Трагедия… По пробуждению, как и всегда, обнаружился забитый в углу пыльный комочек. Быть бы им. Землетрясение бы, что сравняет с землёй треклятую больницу. Какой репортаж получится! Просматривая новости по телевизору, папа выйдет из себя. Мама заплачет. Или без репортажей, без «театра»… Вера в грустную минуту дала бы врачам, кем бы они ни были, разрешение или вылечить, или ликвидировать по-тихому. Любая из крайностей, только бы без провисов. Без доноров крови и подвального чудика.
Пророчество дяди Миши с его «Обрадовали?» не сбылось. В процедурном без эксцессов. Лечащий врач расспросил по формуляру, без сучка, без задоринки. Да и медперсонал не казал подозрения. От этого душа всё тяжелела и тяжелела, а лицо мрачнело. Невидимые стены возводились вокруг Веры сами собой. Шухер не приметила перемен. Рыбак рыбака.
В обед Аяз по традиции покинул столовую в числе первых. Точно вызвался местным надзирателем — хмурый и жуткий. Каково же было его удивление, обнаружь он в коридоре кого-то ещё. Да не просто кого-то, а ту самую девчонку, что пожадничала пятью рублями. Что едва не придушила его собственным воротом.

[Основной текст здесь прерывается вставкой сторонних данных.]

Lemma SFadd_between mx ex my ey b1 f1 b2 f2 :
  repr b1 f1 -> repr b2 f2 -> f2 <= emax - prec ->
  (forall K, K <= ex -> K <= ey -> K <= f1 -> K <= f2 ->
     b1 * 2 ^ (f1 - K) <= Z.pos mx * 2 ^ (ex - K) + Z.pos my * 2 ^ (ey - K)
                       <= b2 * 2 ^ (f2 - K)) ->
  exists mr er,
    SFadd prec emax (S754_finite false mx ex) (S754_finite false my ey) =
      S754_finite false mr er /\
    fcanon (Z.pos mr) er /\ er <= emax - prec /\
    dle b1 f1 (Z.pos mr) er /\ dle (Z.pos mr) er b2 f2.
Proof.
  intros H1 H2 Hf HK. unfold SFadd. set (ez := Z.min ex ey).
  rewrite !shl_align_spec by lia. cbn [fst cond_Zopp].
  pose proof (Z.pow_pos_nonneg 2 (ex - ez)). pose proof (Z.pow_pos_nonneg 2 (ey - ez)).
  rewrite !Z2Pos.id by nia.
  specialize (HK (Z.min ez (Z.min f1 f2)) ltac:(lia) ltac:(lia) ltac:(lia) ltac:(lia)).
  set (K := Z.min ez (Z.min f1 f2)) in *.
  replace (ex - K) with ((ex - ez) + (ez - K)) in HK by lia.
  replace (ey - K) with ((ey - ez) + (ez - K)) in HK by lia.
  rewrite !Z.pow_add_r in HK by lia.
  destruct (Z.pos mx * 2 ^ (ex - ez) + Z.pos my * 2 ^ (ey - ez)) as [|M|M] eqn:EM;
    [nia| |nia].
  apply binary_round_between; try done; rewrite (dle_at K) by lia; rewrite <- EM; lia.
Qed.

(** Dividing normal numbers keeps bounds too. *)
Lemma new_location_bracket q M D :
  0 < D -> q = M / D -> bracket M D (shr_record_of_loc q (new_location D (M mod D))).
Proof.
  intros HD ->. pose proof (Z.mod_pos_bound M D HD) as Hr. unfold bracket. set (r := M mod D) in *.
  rewrite loc_mantissa. split; [done|].
  assert (Hs : 2 * r < D -> (2 * r) mod D = 2 * r) by (intros; apply Z.mod_small; lia).
  assert (Hg : D <= 2 * r -> (2 * r) mod D = 2 * r - D)
    by (intros; symmetry; apply (Z.mod_unique_pos _ _ 1); lia).
  unfold new_location. destruct (Z.even D) eqn:Ev.
  - unfold new_location_even. destruct (Z.eqb_spec r 0).
    { simpl. repeat zcase; split; lia || done. }
    destruct (Z.compare_spec (2 * r) D); simpl; repeat zcase; split; lia || done.
  - assert (Hodd : exists k, D = 2 * k + 1).
    { apply Z.odd_spec. by rewrite <- Z.negb_even, Ev. }
    destruct Hodd as [k Hk]. unfold new_location_odd. destruct (Z.eqb_spec r 0).
    { simpl. repeat zcase; split; lia || done. }
    destruct (Z.compare_spec (2 * r + 1) D); simpl; repeat zcase; split; lia || done.
Qed.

Вера тёрлась у выхода из отделения. Скрестила руки на груди, едва заметно поманила к себе. Мальчик не спешил. Плавно покрутился, поглазел на потолок, выгибаясь в спине. Минуту спустя Вера была вознаграждена за терпение шаркающей походкой в свою сторону. Не похоже, чтобы как-то смущался или опасался. Не вменял предчувствие угрозы. Казался даже компанейским, как тогда, у магазина.
— Пошли.
Аяз надул губки, выказывая сомнение. У Веры в арсенале был и подкуп, и шантаж. Но она, уставшая от свалившегося на неё груза, обратилась к другому:
— Пошли, говорю, — и, не дожидаясь, зашагала к лестнице.
Опустила плечи, услыхав, как, пусть с задержкой, тот последовал за ней. На пролёте поравнялись. Вера так и держала руки скрещенными. Обнимала себя. Косилась, рассматривала. Осоловелый взор, перевязанная голова. Свежий бинт стягивал затылок, кончики ушей и лоб. «Ёжик», чёрный и блестящий, торчал во все стороны. Цветок в горшке. Внутри — одна гниль.
— Слушай, — неуверенно начала Вера. — Ты точно не брал мой мобильный телефон?
Кивнул. Движение шеей приносило боль, но он всё равно кивнул. Девчонка куснула заусенцы. Хотелось кричать и драться. Кому верить? Себе. Сотовый умыкнули, потому что диковинка? Или чтобы не могла звонить, кроме как с поста, под присмотром?
— Я не хотела, прости.
Аяз не принял лживых извинений. Создавалось впечатление, что он в принципе сейчас не слышал её. Что все вербальные знаки она интерпретировала в свою пользу напрасно.
— Крепко спишь, кстати. Стою над тобой — вообще не замечаешь.
Мальчик поглядел на неё.
— О, ты всё-таки здесь. Ёлки-палки, умеешь же разговаривать! Язык проглотил?